In order to come into deeper contact with the reality of both the outer and inner worlds of his experience, Pollack devised a radical new way of approaching the canvas. His technique was to lay very large pieces of canvas on the ground - not on a conventional easel - and, using sticks and other instruments, he would allow the dripping paint to interact with the surface of the canvas. He would walk around the canvas while using this technique.

In this way, Pollack claimed, he came more in contact with his medium and was able to express himself in a way that would not have been possible using conventional painting techniques. "When I am in my painting, I'm not aware of what I'm doing. It is only after a sort of "get acquainted" period that I see what I have been about. I have no fears about making changes, destroying the image, etc., because the painting has a life of its own.

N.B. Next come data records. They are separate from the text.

(** Claim C7.  For every input, [julia_point] returns after at most 200
    executions of the loop body, and its result is 0 or 1. *)
Theorem C7_julia_point_terminates (w h : Z) (xl xr yb yt : float) (i j : Z) :
  (julia_steps w h xl xr yb yt i j <= 200)%nat /\
  (julia_point w h xl xr yb yt i j = 0 \/ julia_point w h xl xr yb yt i j = 1).
Proof.
  unfold julia_steps, julia_point, julia_run.
  destruct (julia_loop_cases 200 (point_x w xl xr i, point_y h yb yt j))
    as [[Hl _]|(k & Hk & _ & Hl)]; rewrite Hl; cbn [fst snd]; split; auto; lia.
Qed.

Lemma point_x_rotated W xl xr i :
  1 < W <= Int.INT_MAX -> 0 <= i < W -> eqz xr (F32.opp xl) ->
  eqz (point_x W xl xr (W - 1 - i)) (F32.opp (point_x W xl xr i)).
Proof.
  unfold Int.INT_MAX. intros HW Hi Hr. unfold point_x, Int.sub.
  assert (Hw : forall z, -2147483648 <= z <= 2147483647 -> Int.wrap z = z).
  { intros z Hz. apply wrap_id. exact Hz. }
  rewrite (Hw (W - (W - 1 - i))), (Hw (W - i)), !Hw by lia.
  replace (W - (W - 1 - i) - 1) with i by lia.
  replace (W - i - 1) with (W - 1 - i) by lia.
  apply interp_rotated, Hr.
Qed.

(** Claim C10.  When the bounds are symmetric about the origin
    ([xr = -xl], [yt = -yb], up to the sign of a zero), the pixel
    rotated by 180 degrees is mapped to the negated point (up to the
    sign of a zero), the first update gives the same iterate from both
    points, and [julia_point] returns the same value for both pixels. *)
Theorem C10_rotation_invariance W H xl xr yb yt i j :
  1 < W <= Int.INT_MAX -> 1 < H <= Int.INT_MAX -> 0 <= i < W -> 0 <= j < H ->
  eqz xr (F32.opp xl) -> eqz yt (F32.opp yb) ->
  julia_point W H xl xr yb yt i j = julia_point W H xl xr yb yt (W - 1 - i) (H - 1 - j)
  /\ eqz (point_x W xl xr (W - 1 - i)) (F32.opp (point_x W xl xr i))
  /\ eqz (point_y H yb yt (H - 1 - j)) (F32.opp (point_y H yb yt j))
  /\ update (point_x W xl xr (W - 1 - i), point_y H yb yt (H - 1 - j))
     = update (point_x W xl xr i, point_y H yb yt j).
Proof.
  intros HW HH Hi Hj Hx Hy.
  pose proof (point_x_rotated W xl xr i HW Hi Hx) as Rx.
  pose proof (point_x_rotated H yb yt j HH Hj Hy) as Ry.
  change (point_x H yb yt) with (point_y H yb yt) in Ry.
  pose proof (update_rotated _ _ _ _ Rx Ry) as Hu.
  split; [|auto].
  unfold julia_point, julia_run.
  change 200%nat with (S 199). cbn [julia_loop]. now rewrite Hu.
Qed.

Lemma C10_witness :
  (1 < 20000 <= Int.INT_MAX /\ 0 <= 3 < 20000 /\ 0 <= 5 < 20000
   /\ eqz plus_1_5 (F32.opp minus_1_5))
  /\ julia_point 20000 20000 minus_1_5 plus_1_5 minus_1_5 plus_1_5 3 5
     = julia_point 20000 20000 minus_1_5 plus_1_5 minus_1_5 plus_1_5
         (20000 - 1 - 3) (20000 - 1 - 5).
Proof.
  assert (HW : 1 < 20000 <= Int.INT_MAX) by (unfold Int.INT_MAX; lia).
  assert (Hi : 0 <= 3 < 20000) by lia.
  assert (Hj : 0 <= 5 < 20000) by lia.
  assert (Hs : eqz plus_1_5 (F32.opp minus_1_5)) by (left; reflexivity).
  split; [repeat apply conj; first [assumption | apply HW | apply Hi | apply Hj]|].
  apply (C10_rotation_invariance 20000 20000 minus_1_5 plus_1_5 minus_1_5 plus_1_5 3 5
           HW HW Hi Hj Hs Hs).
Defined.
(** * Inventory reservation over Redis: the Lua scripts and InventoryService

    A shallow embedding of
    - scripts/reserve-stock.lua, release-reservation.lua,
      commit-reservation.lua, batch-reserve-stock.lua;
    - class InventoryService (src/services; InventoryService.js, listed at
      the end of CacheService.js) and the ioredis wrapper it talks through
      (config/redis.js);
    - the cleanupExpiredReservations job of workers/processors/inventory.js.

    Modelling choices.
    - The Redis keyspace is a finite map from key strings to entries, an
      entry being an integer value and an optional absolute expiry time in
      milliseconds.  An entry past its expiry stays in the map but is
      invisible to every command, as in Redis before the key is purged.
    - Stock counters and quantities are integers: Redis keeps them as decimal
      strings, Lua's [tonumber] and JavaScript's [parseInt] read them back.
      Neither the 64-bit range of Redis counters nor the 2^53 range of Lua
      numbers is modelled.
    - A script runs at one instant [now] (Redis freezes the clock while a
      script runs) and is one function on the keyspace.  A [redis.call] that
      fails aborts the script; what it wrote before stays written.
    - The connection to Redis does not fail: a command is rejected only by
      Redis itself.
    - Logging is left out.  recordInventoryMetric (config/metrics.js) returns
      when the metrics are disabled or have been set up, and throws a
      TypeError when they are enabled in a process where setupMetrics has
      not run.  The methods of InventoryService are taken in a process where
      it returns; the jobs of the workers, which call initializeStock and
      updateStock, take the state of the metrics as a parameter and meet the
      TypeError after the write of the call. *)

From Stdlib Require Import ZArith Lia Ascii String.
From stdpp Require Import gmap strings list fin_maps.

I try to let it come through." (Jackson Pollock) Using this method he produced beautiful canvases with interlocking and interlaced colors which were completely abstract, such as Full Fathom Five and Lucifer which were both painted in 1947. There were developments and enhancements in his technique of painting and later he would create a style which was characterized by a crisscrossing of lines in black and whites and muted colors. An example of his later style is the painting Ocean Grayness (1953.

The renowned critic of modernism and art Herbert Read, stated that the originality of Pollock's work could be found in the phrase" concrete pictorial sensations." (Read, Herbert. P. 262) By this he meant that the artist was creating independent artistic creations which were expressions of experience which did not necessarily relate to any other references; or to things outside of itself. This meant that the images that Pollock created were expressions of a new sense of artistic freedom.

This sense of freedom was based on the experimental and unrestricted expressions of artistic innovation that the Surrealists first displayed. "Pollock owed his 'radical new sense of freedom' to the unprecedented and automatic methods of the Surrealists..." (Ibid. 260) However the work that he created had a specific and unique sense of.